For many, after living as a pair for so long, it’s important to recognize that you are a unique and valuable person on your own. I often tell my clients, “You are a whole person by yourself and not half of anything.” You may have some work to do to get back to recognizing that and the point when you begin to enjoy living life post-divorce may depend on where you are in the timeline of recovery.
You may have children to care for, or you may not. You may be under 40, exhilarated and ready to start anew; or you may be over 50 and anxious about starting this new journey alone. No matter who you are and what your past experiences, your road to recovery after a divorce will depend on your actions.
You can choose to rehash the past and hold on to negative feelings, or you can view this life-altering experience as an opportunity for self-examination and a new beginning.
You may have put your best efforts forward to save your marriage or you may have been the person who wanted out, but now that the relationship is legally over, regardless of who made the choice, you may still be dealing with a host of difficult emotions and thoughts. Feeling alone, you may not have the tools to deal with a loss of this magnitude.
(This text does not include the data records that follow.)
(** A run that returns an instance that counts as true has called its
    [save_context] first. *)
Lemma save_context_first {host : Host} (st : Run Memory.Component) msg inst :
  usable_text (Memory.message (self st)) = Some msg ->
  fst (Memory.build_memory st) = Return (Some inst) ->
  inst_truthy inst = true ->
  exists rest,
    method_calls (new_events Memory.build_memory st)
    = SaveContext
        (PyDict (Memory.context_inputs msg (Memory.metadata (self st))))
        (PyDict [("output", PyStr "")]) :: rest.
Proof.
  destruct st as [[sid uid msg0 ext inc mx md ex stat mi mc sm rel] lg].
  simpl in *. intros Hm.
  MemoryFacts.open_memory.
  destruct msg0 as [[|ch m]|]; simpl in Hm; try discriminate Hm.
  inversion Hm; subst msg. simpl.
  MemoryFacts.import_cases; [|intros H; discriminate H].
  destruct (usable ex) as [used|] eqn:Hi; simpl; rewrite ?Hi; simpl.
  - repeat (MemoryFacts.case_step; simpl).
    all: destruct inc; simpl.
    all: repeat (MemoryFacts.case_step; simpl).
    all: intros _ _; settle_log; eexists; reflexivity.
  - destruct (factory lg sid uid ext) as [created|e]; simpl.
    2: { intros H. discriminate H. }
    destruct (inst_truthy created) eqn:T; simpl.
    2: { intros H T'. inversion H; subst. rewrite T in T'. discriminate T'. }
    repeat (MemoryFacts.case_step; simpl).
    all: try (destruct inc; simpl).
    all: repeat (MemoryFacts.case_step; simpl).
    all: intros _ _; settle_log; eexists; reflexivity.
Qed.

(** Rewrites with the responses known so far. *)
Ltac known_responses :=
  repeat match goal with
         | E : inst_respond _ _ _ = _ |- _ => rewrite E; simpl
         | E : Py.bound_get _ = _ |- _ => rewrite E; simpl
         | E : Py.get_by _ _ _ = _ |- _ => rewrite E; simpl
         end.

(** Where the calls stop short of the full sequence, an exception ended
    one of the two [try] blocks, or the instance in use counts as false. *)
Lemma early_stop_cause {host : Host} (st : Run Memory.Component) msg :
  usable_text (Memory.message (self st)) = Some msg ->
  method_calls (new_events Memory.build_memory st)
  <> process_calls (self st) msg ->
  (exists e, fst (Memory.build_attempt st) = Raise e)
  \/ (exists inst,
        fst (Memory.build_memory st) = Return (Some inst)
        /\ inst_truthy inst = false)
  \/ (exists inst e,
        fst (Memory.build_memory st) = Return (Some inst)
        /\ fst (Memory.process_attempt inst msg (process_entry st inst))
           = Raise e).
Proof.
  destruct st as [[sid uid msg0 ext inc mx md ex stat mi mc sm rel] lg].
  simpl in *. intros Hm. unfold process_calls, process_entry. simpl.
  MemoryFacts.open_memory.
  destruct msg0 as [[|ch m]|]; simpl in Hm; try discriminate Hm.
  inversion Hm; subst msg. simpl.
  MemoryFacts.import_cases; [|intros _; left; eexists; reflexivity].
  destruct (usable ex) as [used|] eqn:Hi; simpl; rewrite ?Hi; simpl.
  - destruct (usable_some ex used Hi) as [-> T].
    repeat (MemoryFacts.case_step; simpl).
    all: destruct inc; simpl.
    all: repeat (MemoryFacts.case_step; simpl).
    all: settle_log; intros N.
    all: try (exfalso; apply N; reflexivity).
    all: right; right; exists used; eexists; split; [reflexivity|].
    all: flatten_logs; known_responses; reflexivity.
  - destruct (factory lg sid uid ext) as [created|e]; simpl.
    2: { intros _. left. eexists. reflexivity. }
    destruct (inst_truthy created) eqn:T; simpl.
    2: { intros _. right. left. exists created. now split. }
    repeat (MemoryFacts.case_step; simpl).
    all: try (destruct inc; simpl).
    all: repeat (MemoryFacts.case_step; simpl).
    all: settle_log; intros N.
    all: try (exfalso; apply N; reflexivity).
    all: right; right; exists created; eexists; split; [reflexivity|].
    all: flatten_logs; known_responses; reflexivity.
Qed.

(** X17.  The method calls that [build_memory] makes for a message are
    always a prefix of one fixed sequence: [save_context] with the inputs
    dictionary and [{"output": ""}], then, when [include_context] is set,
    [search_memories(message, limit=max_memories)] and
    [load_memory_variables] with the same inputs, then [_get_timestamp].
    A run that returns an instance that counts as true has made at least
    the first of these calls.  The sequence stops short only where an
    exception ended the [try] block of [build_memory] (the import or the
    factory raised), where the instance that the factory returned counts
    as false, or where an exception ended the [try] block of
    [_process_message]. *)
Theorem process_calls_in_order {host : Host} (st : Run Memory.Component) msg :
  usable_text (Memory.message (self st)) = Some msg ->
  let made := method_calls (new_events Memory.build_memory st) in
  (exists rest, process_calls (self st) msg = (made ++ rest)%list)
  /\ (forall inst,
        fst (Memory.build_memory st) = Return (Some inst) ->
        inst_truthy inst = true ->
        exists rest,
          made
          = SaveContext
              (PyDict (Memory.context_inputs msg (Memory.metadata (self st))))
              (PyDict [("output", PyStr "")]) :: rest)
  /\ (made <> process_calls (self st) msg ->
      (exists e, fst (Memory.build_attempt st) = Raise e)
      \/ (exists inst,
            fst (Memory.build_memory st) = Return (Some inst)
            /\ inst_truthy inst = false)
      \/ (exists inst e,
            fst (Memory.build_memory st) = Return (Some inst)
            /\ fst (Memory.process_attempt inst msg (process_entry st inst))
               = Raise e)).
Proof.
  intros Hm made. split; [|split].
  - exact (calls_are_a_prefix st msg Hm).
  - intros inst. exact (save_context_first st msg inst Hm).
  - exact (early_stop_cause st msg Hm).
Qed.

Lemma process_calls_in_order_witness :
  let st := Demo.memory (Some "hi") (Some Demo.read_only) in
  let made := method_calls (new_events (@Memory.build_memory Demo.host) st) in
  made
  = [SaveContext (PyDict [("input", PyStr "hi")])
       (PyDict [("output", PyStr "")])]
  /\ (exists rest, process_calls (self st) "hi" = (made ++ rest)%list)
  /\ (exists e,
        fst (Memory.process_attempt Demo.read_only "hi"
               (process_entry st Demo.read_only)) = Raise e).
Proof.
  destruct (@process_calls_in_order Demo.host
              (Demo.memory (Some "hi") (Some Demo.read_only)) "hi" eq_refl)
    as [prefix [_ cause]].
  split; [reflexivity|]. split; [exact prefix|].
  destruct cause as [[e E]|[[inst [R F]]|[inst [e [R E]]]]].
  - intros H. vm_compute in H. discriminate H.
  - vm_compute in E. discriminate E.
  - vm_compute in R. inversion R. subst inst. discriminate F.
  - exists e. vm_compute in R. inversion R. subst inst. exact E.
Defined.

(** X18.  A message processed with an existing instance and context
    enabled, when the import of the factory succeeds, every call returns,
    [load_memory_variables] returns a dictionary and the lookup of the
    instance's [memory_key] in it returns (the key is hashable): all four method calls are made, the relevant memories
    are the answer of [search_memories], the memory context is the entry
    of the loaded variables under the instance's [memory_key] (the empty
    string when there is none), the stored message holds the message, the
    session, the user, the instance's timestamp and the metadata (an
    empty dictionary when there is none), the status is not touched and
    the instance is returned. *)
Theorem message_processed {host : Host} (st : Run Memory.Component)
    factory inst msg saved found vars key ctx timestamp :
  eliza_memory_module = Return factory ->
  usable (Memory.existing_memory (self st)) = Some inst ->
  usable_text (Memory.message (self st)) = Some msg ->
  Memory.include_context (self st) = true ->
  let c := self st in
  let inputs := PyDict (Memory.context_inputs msg (Memory.metadata c)) in
  let save := SaveContext inputs (PyDict [("output", PyStr "")]) in
  let search := SearchMemories msg None (Memory.max_memories c) in
  let load := LoadMemoryVariables inputs in
  inst_respond inst (log st) save = Return saved ->
  inst_respond inst (after_calls (log st) inst [save]) search = Return found ->
  inst_respond inst (after_calls (log st) inst [save; search]) load
  = Return (PyDict vars) ->
  inst_respond inst (after_calls (log st) inst [save; search; load])
    (GetAttr "memory_key") = Return key ->
  Py.get_by vars key (PyStr "") = Return ctx ->
  inst_respond inst
    (after_calls (log st) inst [save; search; load; GetAttr "memory_key"])
    GetTimestamp = Return timestamp ->
  let after := self (snd (Memory.build_memory st)) in
  fst (Memory.build_memory st) = Return (Memory.existing_memory c)
  /\ method_calls (new_events Memory.build_memory st) = process_calls c msg
  /\ Memory._relevant_memories after = found
  /\ Memory._memory_context after = ctx
  /\ Memory._stored_message after = Some (message_envelope c msg timestamp)
  /\ Memory.status after = Memory.status c.
Proof.
  destruct st as [[sid uid msg0 ext inc mx md ex stat mi mc sm rel] lg].
  simpl in *. intros Hf Hi Hm Hc. subst inc.
  unfold after_calls, process_calls, message_envelope. simpl.
  intros R1 R2 R3 R4 K R5.
  MemoryFacts.open_memory. rewrite Hf. simpl. rewrite Hi. simpl.
  destruct msg0 as [[|ch m]|]; simpl in Hm; try discriminate Hm.
  inversion Hm; subst msg. simpl. rewrite Hi. simpl.
  rewrite R1. simpl. rewrite R2. simpl.
  flatten_logs. rewrite R3. simpl. rewrite R4. simpl. rewrite K. simpl.
  rewrite R5. simpl. settle_log.
  destruct md as [[|kv rest]|]; repeat split.
Qed.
Consider the following scenarios…
Julie was miserable for years before telling her husband she wanted a divorce. With no children, she is still lonely and angry but doesn’t understand why and is lost as to how to turn her negative thoughts around.
Sarah fought hard to save her marriage but also feels lost. She’s experiencing much hopelessness and grief. The despair has become almost too much and she wonders how she will continue alone.
A breakup forces us to enter an unknown world of new experiences. By understanding your feelings and thoughts, you can make a final break with the emotional remnants of the relationship. The feelings you may experience are similar to the death stages introduced by Elisabeth Kübler-Ross, M.D., a Swiss American psychiatrist, in her pioneering theory where she outlines the five stages of grief: denial, anger, bargaining, depression and acceptance. In fact, the end of your love relationship is very much like the death of your hopes, dreams and expectations but with some self-examination you can pick up the pieces.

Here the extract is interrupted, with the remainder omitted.